### WHAT TO DO
Print all of the records below again without a single difference.

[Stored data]
+--

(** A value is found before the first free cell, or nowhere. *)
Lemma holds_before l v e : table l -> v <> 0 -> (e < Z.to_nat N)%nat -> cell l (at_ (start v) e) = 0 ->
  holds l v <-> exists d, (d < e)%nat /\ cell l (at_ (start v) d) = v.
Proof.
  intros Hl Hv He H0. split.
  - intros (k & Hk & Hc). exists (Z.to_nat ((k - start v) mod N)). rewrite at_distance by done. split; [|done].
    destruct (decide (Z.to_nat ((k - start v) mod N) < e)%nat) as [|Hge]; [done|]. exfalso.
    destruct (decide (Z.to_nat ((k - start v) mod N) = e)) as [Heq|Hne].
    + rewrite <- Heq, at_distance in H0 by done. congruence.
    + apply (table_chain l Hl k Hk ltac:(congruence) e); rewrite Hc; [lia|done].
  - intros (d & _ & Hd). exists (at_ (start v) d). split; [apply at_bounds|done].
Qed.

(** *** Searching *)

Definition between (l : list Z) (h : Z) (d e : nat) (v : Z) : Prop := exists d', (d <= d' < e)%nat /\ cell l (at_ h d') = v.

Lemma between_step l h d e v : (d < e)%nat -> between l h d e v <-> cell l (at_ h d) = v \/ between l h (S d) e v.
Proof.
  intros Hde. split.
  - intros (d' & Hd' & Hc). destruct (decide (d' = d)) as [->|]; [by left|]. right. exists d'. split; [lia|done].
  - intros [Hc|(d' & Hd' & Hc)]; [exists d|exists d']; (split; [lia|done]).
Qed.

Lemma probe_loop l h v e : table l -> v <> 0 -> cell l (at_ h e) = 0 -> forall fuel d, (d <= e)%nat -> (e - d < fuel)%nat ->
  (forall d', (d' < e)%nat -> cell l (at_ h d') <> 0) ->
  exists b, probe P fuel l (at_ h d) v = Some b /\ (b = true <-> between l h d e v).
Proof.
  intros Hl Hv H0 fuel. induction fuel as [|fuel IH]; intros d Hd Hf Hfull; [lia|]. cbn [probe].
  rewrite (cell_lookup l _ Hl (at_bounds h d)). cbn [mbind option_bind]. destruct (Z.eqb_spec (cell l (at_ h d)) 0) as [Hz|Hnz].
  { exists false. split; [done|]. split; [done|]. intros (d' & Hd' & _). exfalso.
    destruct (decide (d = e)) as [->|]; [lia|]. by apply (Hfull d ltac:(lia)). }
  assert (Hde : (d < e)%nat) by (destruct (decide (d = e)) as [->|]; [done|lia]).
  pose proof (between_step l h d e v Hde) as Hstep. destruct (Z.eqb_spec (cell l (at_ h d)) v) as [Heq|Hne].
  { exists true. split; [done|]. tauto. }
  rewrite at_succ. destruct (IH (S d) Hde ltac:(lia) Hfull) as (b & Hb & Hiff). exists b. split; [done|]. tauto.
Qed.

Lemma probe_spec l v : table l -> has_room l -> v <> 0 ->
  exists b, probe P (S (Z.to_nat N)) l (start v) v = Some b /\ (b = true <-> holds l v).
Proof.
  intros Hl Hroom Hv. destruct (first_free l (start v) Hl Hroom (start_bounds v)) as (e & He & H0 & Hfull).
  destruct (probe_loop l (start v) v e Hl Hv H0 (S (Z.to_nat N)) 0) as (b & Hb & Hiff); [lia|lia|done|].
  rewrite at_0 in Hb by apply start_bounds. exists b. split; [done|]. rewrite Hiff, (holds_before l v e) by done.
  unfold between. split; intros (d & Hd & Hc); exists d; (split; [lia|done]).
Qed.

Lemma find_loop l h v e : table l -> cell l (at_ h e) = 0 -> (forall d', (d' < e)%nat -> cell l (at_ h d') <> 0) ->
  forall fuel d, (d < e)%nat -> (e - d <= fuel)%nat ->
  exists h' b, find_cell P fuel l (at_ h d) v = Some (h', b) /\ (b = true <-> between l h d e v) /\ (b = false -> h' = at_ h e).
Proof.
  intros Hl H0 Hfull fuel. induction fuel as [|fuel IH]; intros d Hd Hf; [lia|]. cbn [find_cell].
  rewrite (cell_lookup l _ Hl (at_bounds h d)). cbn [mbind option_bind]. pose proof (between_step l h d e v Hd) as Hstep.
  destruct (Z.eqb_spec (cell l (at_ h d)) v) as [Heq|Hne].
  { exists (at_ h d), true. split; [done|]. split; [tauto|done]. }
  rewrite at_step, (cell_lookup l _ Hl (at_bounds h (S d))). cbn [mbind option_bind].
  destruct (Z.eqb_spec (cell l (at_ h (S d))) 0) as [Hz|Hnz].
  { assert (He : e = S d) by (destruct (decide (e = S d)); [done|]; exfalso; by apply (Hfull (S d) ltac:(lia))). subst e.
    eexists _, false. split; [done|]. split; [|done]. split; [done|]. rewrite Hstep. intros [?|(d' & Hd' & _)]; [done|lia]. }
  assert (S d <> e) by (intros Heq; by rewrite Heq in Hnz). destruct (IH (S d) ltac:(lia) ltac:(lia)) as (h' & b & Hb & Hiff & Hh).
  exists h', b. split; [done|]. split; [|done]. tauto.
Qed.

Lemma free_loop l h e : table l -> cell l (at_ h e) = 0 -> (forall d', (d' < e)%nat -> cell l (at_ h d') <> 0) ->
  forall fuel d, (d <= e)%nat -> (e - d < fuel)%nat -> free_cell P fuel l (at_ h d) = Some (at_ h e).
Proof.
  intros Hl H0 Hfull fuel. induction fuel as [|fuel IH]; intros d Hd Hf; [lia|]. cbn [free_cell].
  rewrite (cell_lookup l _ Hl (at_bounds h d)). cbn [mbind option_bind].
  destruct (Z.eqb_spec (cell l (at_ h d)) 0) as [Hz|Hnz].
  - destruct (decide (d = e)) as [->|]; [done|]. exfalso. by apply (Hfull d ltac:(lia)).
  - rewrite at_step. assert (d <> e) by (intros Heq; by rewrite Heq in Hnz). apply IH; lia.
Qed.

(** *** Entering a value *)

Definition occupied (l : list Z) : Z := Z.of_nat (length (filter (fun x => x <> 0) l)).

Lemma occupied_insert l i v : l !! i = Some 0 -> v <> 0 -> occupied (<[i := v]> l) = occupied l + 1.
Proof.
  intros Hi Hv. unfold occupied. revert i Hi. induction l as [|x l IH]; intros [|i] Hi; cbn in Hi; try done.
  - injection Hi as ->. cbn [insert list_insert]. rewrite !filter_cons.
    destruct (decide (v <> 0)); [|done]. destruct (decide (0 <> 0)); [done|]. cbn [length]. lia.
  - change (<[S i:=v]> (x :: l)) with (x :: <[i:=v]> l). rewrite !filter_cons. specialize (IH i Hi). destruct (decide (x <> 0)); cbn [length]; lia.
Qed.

+--

### COMPLETED EXERCISE
(** A value is found before the first free cell, or nowhere. *)
Lemma holds_before l v e : table l -> v <> 0 -> (e < Z.to_nat N)%nat -> cell l (at_ (start v) e) = 0 ->
  holds l v <-> exists d, (d < e)%nat /\ cell l (at_ (start v) d) = v.
Proof.
  intros Hl Hv He H0. split.
  - intros (k & Hk & Hc). exists (Z.to_nat ((k - start v) mod N)). rewrite at_distance by done. split; [|done].
    destruct (decide (Z.to_nat ((k - start v) mod N) < e)%nat) as [|Hge]; [done|]. exfalso.
    destruct (decide (Z.to_nat ((k - start v) mod N) = e)) as [Heq|Hne].
    + rewrite <- Heq, at_distance in H0 by done. congruence.
    + apply (table_chain l Hl k Hk ltac:(congruence) e); rewrite Hc; [lia|done].
  - intros (d & _ & Hd). exists (at_ (start v) d). split; [apply at_bounds|done].
Qed.

(** *** Searching *)

Definition between (l : list Z) (h : Z) (d e : nat) (v : Z) : Prop := exists d', (d <= d' < e)%nat /\ cell l (at_ h d') = v.

Lemma between_step l h d e v : (d < e)%nat -> between l h d e v <-> cell l (at_ h d) = v \/ between l h (S d) e v.
Proof.
  intros Hde. split.
  - intros (d' & Hd' & Hc). destruct (decide (d' = d)) as [->|]; [by left|]. right. exists d'. split; [lia|done].
  - intros [Hc|(d' & Hd' & Hc)]; [exists d|exists d']; (split; [lia|done]).
Qed.

Lemma probe_loop l h v e : table l -> v <> 0 -> cell l (at_ h e) = 0 -> forall fuel d, (d <= e)%nat -> (e - d < fuel)%nat ->
  (forall d', (d' < e)%nat -> cell l (at_ h d') <> 0) ->
  exists b, probe P fuel l (at_ h d) v = Some b /\ (b = true <-> between l h d e v).
Proof.
  intros Hl Hv H0 fuel. induction fuel as [|fuel IH]; intros d Hd Hf Hfull; [lia|]. cbn [probe].
  rewrite (cell_lookup l _ Hl (at_bounds h d)). cbn [mbind option_bind]. destruct (Z.eqb_spec (cell l (at_ h d)) 0) as [Hz|Hnz].
  { exists false. split; [done|]. split; [done|]. intros (d' & Hd' & _). exfalso.
    destruct (decide (d = e)) as [->|]; [lia|]. by apply (Hfull d ltac:(lia)). }
  assert (Hde : (d < e)%nat) by (destruct (decide (d = e)) as [->|]; [done|lia]).
  pose proof (between_step l h d e v Hde) as Hstep. destruct (Z.eqb_spec (cell l (at_ h d)) v) as [Heq|Hne].
  { exists true. split; [done|]. tauto. }
  rewrite at_succ. destruct (IH (S d) Hde ltac:(lia) Hfull) as (b & Hb & Hiff). exists b. split; [done|]. tauto.
Qed.

Lemma probe_spec l v : table l -> has_room l -> v <> 0 ->
  exists b, probe P (S (Z.to_nat N)) l (start v) v = Some b /\ (b = true <-> holds l v).
Proof.
  intros Hl Hroom Hv. destruct (first_free l (start v) Hl Hroom (start_bounds v)) as (e & He & H0 & Hfull).
  destruct (probe_loop l (start v) v e Hl Hv H0 (S (Z.to_nat N)) 0) as (b & Hb & Hiff); [lia|lia|done|].
  rewrite at_0 in Hb by apply start_bounds. exists b. split; [done|]. rewrite Hiff, (holds_before l v e) by done.
  unfold between. split; intros (d & Hd & Hc); exists d; (split; [lia|done]).
Qed.

Lemma find_loop l h v e : table l -> cell l (at_ h e) = 0 -> (forall d', (d' < e)%nat -> cell l (at_ h d') <> 0) ->
  forall fuel d, (d < e)%nat -> (e - d <= fuel)%nat ->
  exists h' b, find_cell P fuel l (at_ h d) v = Some (h', b) /\ (b = true <-> between l h d e v) /\ (b = false -> h' = at_ h e).
Proof.
  intros Hl H0 Hfull fuel. induction fuel as [|fuel IH]; intros d Hd Hf; [lia|]. cbn [find_cell].
  rewrite (cell_lookup l _ Hl (at_bounds h d)). cbn [mbind option_bind]. pose proof (between_step l h d e v Hd) as Hstep.
  destruct (Z.eqb_spec (cell l (at_ h d)) v) as [Heq|Hne].
  { exists (at_ h d), true. split; [done|]. split; [tauto|done]. }
  rewrite at_step, (cell_lookup l _ Hl (at_bounds h (S d))). cbn [mbind option_bind].
  destruct (Z.eqb_spec (cell l (at_ h (S d))) 0) as [Hz|Hnz].
  { assert (He : e = S d) by (destruct (decide (e = S d)); [done|]; exfalso; by apply (Hfull (S d) ltac:(lia))). subst e.
    eexists _, false. split; [done|]. split; [|done]. split; [done|]. rewrite Hstep. intros [?|(d' & Hd' & _)]; [done|lia]. }
  assert (S d <> e) by (intros Heq; by rewrite Heq in Hnz). destruct (IH (S d) ltac:(lia) ltac:(lia)) as (h' & b & Hb & Hiff & Hh).
  exists h', b. split; [done|]. split; [|done]. tauto.
Qed.

Lemma free_loop l h e : table l -> cell l (at_ h e) = 0 -> (forall d', (d' < e)%nat -> cell l (at_ h d') <> 0) ->
  forall fuel d, (d <= e)%nat -> (e - d < fuel)%nat -> free_cell P fuel l (at_ h d) = Some (at_ h e).
Proof.
  intros Hl H0 Hfull fuel. induction fuel as [|fuel IH]; intros d Hd Hf; [lia|]. cbn [free_cell].
  rewrite (cell_lookup l _ Hl (at_bounds h d)). cbn [mbind option_bind].
  destruct (Z.eqb_spec (cell l (at_ h d)) 0) as [Hz|Hnz].
  - destruct (decide (d = e)) as [->|]; [done|]. exfalso. by apply (Hfull d ltac:(lia)).
  - rewrite at_step. assert (d <> e) by (intros Heq; by rewrite Heq in Hnz). apply IH; lia.
Qed.

(** *** Entering a value *)

Definition occupied (l : list Z) : Z := Z.of_nat (length (filter (fun x => x <> 0) l)).

Lemma occupied_insert l i v : l !! i = Some 0 -> v <> 0 -> occupied (<[i := v]> l) = occupied l + 1.
Proof.
  intros Hi Hv. unfold occupied. revert i Hi. induction l as [|x l IH]; intros [|i] Hi; cbn in Hi; try done.
  - injection Hi as ->. cbn [insert list_insert]. rewrite !filter_cons.
    destruct (decide (v <> 0)); [|done]. destruct (decide (0 <> 0)); [done|]. cbn [length]. lia.
  - change (<[S i:=v]> (x :: l)) with (x :: <[i:=v]> l). rewrite !filter_cons. specialize (IH i Hi). destruct (decide (x <> 0)); cbn [length]; lia.
Qed.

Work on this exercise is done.